Endosense has treated its first U.S. patient in a trial of the TactiCath Quartz--courtesy of Endosense

Fresh off raising $40.3 million in venture cash, Endosense has treated its first American patient in a study of its cardiac catheter ablation device, and the company is amassing data to support an FDA application.

The TactiCath Quartz treats cardiac arrhythmias and is the first device of its kind to allow physicians measure in real time the amount of contact force used during catheter ablation, Endosense says.

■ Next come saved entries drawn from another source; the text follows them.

(** * Cache-aside user repository: a shallow embedding and its properties

    The development embeds [app/core/cache.py] (the Redis adapter) and
    [app/services/user.py] (retry wrapper, cache-entry validator and the
    user repository) and proves properties of them.

    Conventions of the embedding.
    - Python values are the inductive [pyval]; a [dict] with string keys is
      a [gmap string pyval].
    - Strings are byte strings; [str.lower] acts on the ASCII letters.
    - Effects are threaded through the monad [M]: a state ([World]) and an
      exception ([exn]).  An exception does not undo state changes, as in
      Python.
    - Everything the program does with Redis or the database is appended to
      the [trace] of the world, in program order. *)

From Stdlib Require Import ZArith QArith String Ascii List Lia.
From stdpp Require Import gmap strings list fin_maps pretty.

Close Scope Q_scope.
Set Warnings "-register-all".
Local Open Scope string_scope.
Local Open Scope Z_scope.

(** ** Python values *)

(** [PyFloat] and [PyDatetime] carry the text that [str()] prints for them:
    the program never computes with either, it only prints them, tests their
    truth value and their type. *)
Inductive pyval : Type :=
| PyNone
| PyBool (b : bool)
| PyInt (z : Z)
| PyFloat (r : string)
| PyStr (s : string)
| PyDatetime (r : string)
| PyList (l : list pyval)
| PyDict (d : gmap string pyval).

(** [bool(v)]. *)
Definition py_truthy (v : pyval) : bool :=
  match v with
  | PyNone => false
  | PyBool b => b
  | PyInt z => negb (z =? 0)
  | PyFloat r => negb (String.eqb r "0.0" || String.eqb r "-0.0")
  | PyStr s => negb (String.eqb s "")
  | PyDatetime _ => true
  | PyList l => match l with [] => false | _ => true end
  | PyDict d => negb (bool_decide (d = ∅))
  end.

(** [isinstance(v, int)]: [bool] is a subclass of [int] in Python. *)
Definition isinstance_int (v : pyval) : bool :=
  match v with PyInt _ | PyBool _ => true | _ => false end.

(** [isinstance(v, str)]. *)
Definition isinstance_str (v : pyval) : bool :=
  match v with PyStr _ => true | _ => false end.

Definition join_comma (parts : list string) : string :=
  match parts with
  | [] => ""
  | p :: ps => fold_left (fun acc q => acc ++ ", " ++ q) ps p
  end.

(** [repr(v)].  Scalars print as Python prints them.  A string is printed
    between single quotes without escapes, and a dict prints its items in
    the iteration order of the map (Python: insertion order); no property
    below depends on the text of a printed container. *)
Fixpoint py_repr (v : pyval) : string :=
  match v with
  | PyNone => "None"
  | PyBool true => "True"
  | PyBool false => "False"
  | PyInt z => pretty z
  | PyFloat r => r
  | PyStr s => "'" ++ s ++ "'"
  | PyDatetime r => r
  | PyList l => "[" ++ join_comma (map py_repr l) ++ "]"
  | PyDict d =>
      "{" ++ join_comma
               (map_fold (fun k x acc => ("'" ++ k ++ "': " ++ py_repr x) :: acc) [] d)
          ++ "}"
  end.

(** [str(v)], also what ["{}".format(v)] inserts. *)
Definition py_str (v : pyval) : string :=
  match v with
  | PyStr s => s
  | _ => py_repr v
  end.

(** [json.dumps] accepts every value built from the JSON types; a
    [datetime] anywhere inside makes it raise [TypeError]. *)
Fixpoint json_serializable (v : pyval) : bool :=
  match v with
  | PyDatetime _ => false
  | PyList l => forallb json_serializable l
  | PyDict d => map_fold (fun _ x acc => json_serializable x && acc) true d
  | _ => true
  end.

(** ** Strings *)

(** A string is the sequence of its code points, which are below 256
    here.  On them [str.lower] maps [A]-[Z] and the capital letters of
    Latin-1 (192-222 but the multiplication sign, 215) to the letter 32
    places further, and leaves the others alone. *)
Definition ascii_lower (c : ascii) : ascii :=
  let n := nat_of_ascii c in
  if (((65 <=? n) && (n <=? 90))
      || ((192 <=? n) && (n <=? 222) && negb (n =? 215)))%nat
  then ascii_of_nat (n + 32) else c.

(** [s.lower()]. *)
Fixpoint str_lower (s : string) : string :=
  match s with
  | EmptyString => EmptyString
  | String c r => String (ascii_lower c) (str_lower r)
  end.

(** [sub in s]. *)
Fixpoint str_contains (sub s : string) : bool :=
  String.prefix sub s ||
  match s with
  | EmptyString => false
  | String _ r => str_contains sub r
  end.

(** SQL [LIKE] with the wildcards [%] and [_] (no escape character). *)
Fixpoint like_match (fuel : nat) (pat s : string) : bool :=
  match fuel with
  | O => false
  | S fuel =>
      match pat with
      | EmptyString => match s with EmptyString => true | _ => false end
      | String p pat' =>
          if Ascii.eqb p "%" then
            like_match fuel pat' s ||
            match s with
            | EmptyString => false
            | String _ s' => like_match fuel pat s'
            end
          else
            match s with
            | EmptyString => false
            | String c s' =>
                (Ascii.eqb p "_" || Ascii.eqb p c) && like_match fuel pat' s'
            end
      end
  end.

(** [column ILIKE pat]: [lower(column) LIKE lower(pat)].  Each step of the
    matcher consumes a character of the pattern or of the subject, so
    the fuel given is enough. *)
Definition sql_ilike (col pat : string) : bool :=
  like_match (S (String.length pat + String.length col))
             (str_lower pat) (str_lower col).

(** Redis glob matching with [*] and [?]; the repository's only pattern,
    [users:list:*:*], has no bracket class and no escape. *)
Fixpoint glob_match (fuel : nat) (pat s : string) : bool :=
  match fuel with
  | O => false
  | S fuel =>
      match pat with
      | EmptyString => match s with EmptyString => true | _ => false end
      | String p pat' =>
          if Ascii.eqb p "*" then
            glob_match fuel pat' s ||
            match s with
            | EmptyString => false
            | String _ s' => glob_match fuel pat s'
            end
          else
            match s with
            | EmptyString => false
            | String c s' =>
                (Ascii.eqb p "?" || Ascii.eqb p c) && glob_match fuel pat' s'
            end
      end
  end.

Definition redis_glob (pat key : string) : bool :=
  glob_match (S (String.length pat + String.length key)) pat key.

(** ** Exceptions, events and the world *)

(** The exception classes the two modules raise or catch.  Every error of
    the Redis client ([ConnectionError], [TimeoutError], [ResponseError],
    [DataError]) is a subclass of [RedisError]. *)
Inductive exn : Type :=
| RedisError (msg : string)
| ValueError (msg : string)
| TypeError (msg : string)
| OperationalError (detail : string)
| IntegrityError (detail : string)
| InvalidRequestError (msg : string).

Inductive outcome (A : Type) : Type :=
| Ok (a : A)
| Raised (e : exn).
Arguments Ok {A} a.
Arguments Raised {A} e.

(** One round trip to Redis. *)
Inductive redis_cmd : Type :=
| GET (key : string)
| SETEX (key : string) (ttl : Z)
| DEL (keys : list string)
| KEYS (pattern : string)
| EXEC (queued : list string).

(** One round trip to the database. *)
Inductive db_cmd : Type :=
| SELECT (what : string)
| SAVEPOINT
| RELEASE
| ROLLBACK_TO
| COMMIT
| ROLLBACK.

Inductive event : Type :=
| EvRedis (c : redis_cmd)
| EvDb (c : db_cmd)
| EvSleep (seconds : Q).

(** What a Redis key holds: the stored text stands for the value it parses
    to ([Json v] is the document [json.dumps v]), or it is text that is not
    a JSON document. *)
Inductive stored : Type :=
| Json (v : pyval)
| Text (s : string).

Record entry : Type := mkEntry { payload : stored; ttl : Z }.

(** SQLAlchemy's states of a mapped instance. *)
Inductive inst_state : Type := Transient | Pending | Persistent.

#[global] Instance inst_state_eq_dec : EqDecision inst_state.
Proof. solve_decision. Defined.

(** The mapped class [User] ([app/models/user.py], with the two timestamp
    columns of [BaseModel]).  Python attributes are dynamically typed. *)
Module User.
Record t : Type := mk {
  sa_state : inst_state;
  id : pyval;
  email : pyval;
  username : pyval;
  hashed_password : pyval;
  full_name : pyval;
  is_active : pyval;
  is_superuser : pyval;
  created_at : pyval;
  updated_at : pyval
}.

Definition columns : list string :=
  ["id"; "email"; "username"; "hashed_password"; "full_name";
   "is_active"; "is_superuser"; "created_at"; "updated_at"].

(** An instance with every attribute unset. *)
Definition blank : t :=
  mk Transient PyNone PyNone PyNone PyNone PyNone PyNone PyNone PyNone PyNone.

(** [setattr(u, field, value)] for a column attribute. *)
Definition setattr (u : t) (field : string) (v : pyval) : t :=
  if String.eqb field "id" then
    mk (sa_state u) v (email u) (username u) (hashed_password u) (full_name u)
       (is_active u) (is_superuser u) (created_at u) (updated_at u)
  else if String.eqb field "email" then
    mk (sa_state u) (id u) v (username u) (hashed_password u) (full_name u)
       (is_active u) (is_superuser u) (created_at u) (updated_at u)
  else if String.eqb field "username" then
    mk (sa_state u) (id u) (email u) v (hashed_password u) (full_name u)
       (is_active u) (is_superuser u) (created_at u) (updated_at u)
  else if String.eqb field "hashed_password" then
    mk (sa_state u) (id u) (email u) (username u) v (full_name u)
       (is_active u) (is_superuser u) (created_at u) (updated_at u)
  else if String.eqb field "full_name" then
    mk (sa_state u) (id u) (email u) (username u) (hashed_password u) v
       (is_active u) (is_superuser u) (created_at u) (updated_at u)
  else if String.eqb field "is_active" then
    mk (sa_state u) (id u) (email u) (username u) (hashed_password u) (full_name u)
       v (is_superuser u) (created_at u) (updated_at u)
  else if String.eqb field "is_superuser" then
    mk (sa_state u) (id u) (email u) (username u) (hashed_password u) (full_name u)
       (is_active u) v (created_at u) (updated_at u)
  else if String.eqb field "created_at" then
    mk (sa_state u) (id u) (email u) (username u) (hashed_password u) (full_name u)
       (is_active u) (is_superuser u) v (updated_at u)
  else if String.eqb field "updated_at" then
    mk (sa_state u) (id u) (email u) (username u) (hashed_password u) (full_name u)
       (is_active u) (is_superuser u) (created_at u) v
  else u.

Definition with_state (st : inst_state) (u : t) : t :=
  mk st (id u) (email u) (username u) (hashed_password u) (full_name u)
     (is_active u) (is_superuser u) (created_at u) (updated_at u).
End User.

(** The state of the program and of its two collaborators.
    - [redis]: the key space of the Redis database.
    - [redis_faults]: one flag per coming Redis round trip; [true] makes
      that command raise [RedisError].  An exhausted list means no fault.
    - [table]: the committed rows of table [user], in primary-key order;
      [next_id]: the next auto-increment value.
    - [db_faults]: one slot per coming database round trip; [Some d] makes
      it raise [OperationalError] with detail [d].
    - [sess_new], [sess_dirty], [sess_deleted]: the unit of work of the
      SQLAlchemy session; [in_transaction]: whether it has begun one.
    - [now]: what [str(datetime.now(UTC))] prints.
    - [pwd_hash]: [pwd_context.hash], the password hashing collaborator. *)
Record World : Type := mkWorld {
  redis : gmap string entry;
  redis_faults : list bool;
  table : list User.t;
  next_id : Z;
  db_faults : list (option string);
  sess_new : list User.t;
  sess_dirty : list User.t;
  sess_deleted : list pyval;
  in_transaction : bool;
  now : string;
  pwd_hash : string -> string;
  trace : list event
}.

Definition set_redis (r : gmap string entry) (w : World) : World :=
  mkWorld r (redis_faults w) (table w) (next_id w) (db_faults w) (sess_new w)
          (sess_dirty w) (sess_deleted w) (in_transaction w) (now w) (pwd_hash w) (trace w).

Definition set_redis_faults (f : list bool) (w : World) : World :=
  mkWorld (redis w) f (table w) (next_id w) (db_faults w) (sess_new w)
          (sess_dirty w) (sess_deleted w) (in_transaction w) (now w) (pwd_hash w) (trace w).

Definition set_db_faults (f : list (option string)) (w : World) : World :=
  mkWorld (redis w) (redis_faults w) (table w) (next_id w) f (sess_new w)
          (sess_dirty w) (sess_deleted w) (in_transaction w) (now w) (pwd_hash w) (trace w).

Definition set_session (n d : list User.t) (x : list pyval) (b : bool) (w : World) : World :=
  mkWorld (redis w) (redis_faults w) (table w) (next_id w) (db_faults w) n d x b
          (now w) (pwd_hash w) (trace w).

Definition set_table (t : list User.t) (n : Z) (w : World) : World :=
  mkWorld (redis w) (redis_faults w) t n (db_faults w) (sess_new w)
          (sess_dirty w) (sess_deleted w) (in_transaction w) (now w) (pwd_hash w) (trace w).

Definition log (e : event) (w : World) : World :=
  mkWorld (redis w) (redis_faults w) (table w) (next_id w) (db_faults w) (sess_new w)
          (sess_dirty w) (sess_deleted w) (in_transaction w) (now w) (pwd_hash w)
          (trace w ++ [e]).

(** ** The monad of the program *)

Definition M (A : Type) : Type := World -> outcome A * World.

Definition ret {A} (a : A) : M A := fun w => (Ok a, w).

Definition raise {A} (e : exn) : M A := fun w => (Raised e, w).

Definition bind {A B} (m : M A) (k : A -> M B) : M B :=
  fun w =>
    match m w with
    | (Ok a, w') => k a w'
    | (Raised e, w') => (Raised e, w')
    end.

#[global] Instance M_ret : MRet M := @ret.
#[global] Instance M_bind : MBind M := fun A B k m => bind m k.

(** [try: body except <classes>: handler]; [handles] says which exceptions
    the except clause names. *)
Definition try_except {A} (body : M A) (handles : exn -> bool)
    (handler : exn -> M A) : M A :=
  fun w =>
    match body w with
    | (Ok a, w') => (Ok a, w')
    | (Raised e, w') => if handles e then handler e w' else (Raised e, w')
    end.

Definition get_world : M World := fun w => (Ok w, w).
Definition modify (f : World -> World) : M unit := fun w => (Ok tt, f w).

The device got its CE mark in June, and the Swiss devicemaker commercialized it in Europe last month.

The current study supplements existing data showing the Quartz model is safe and effective, and Endosense expects file for a PMA in the fourth quarter of this year.

"The TactiCath Quartz brings several technical and functional advancements to the electrophysiology lab that further strengthen our leadership position in the field," Endosense CEO Jan Keltjens said in a statement. "(This study) will pave the way for us to continue to offer electrophysiologists and their patients the most advanced contact-force sensing technology available, once we achieve anticipated approval in the United States."

Endosense is hardly alone in the space: Johnson & Johnson ($JNJ) and St. Jude Medical ($STJ) have catheter ablation devices on the market, and Boston Scientific ($BSX) spent $90 million on Rhythmia Medical last year to break into the field. But Endosense has the only product with real-time contact force sensors built in, and the company believes that will set it apart from its competitors.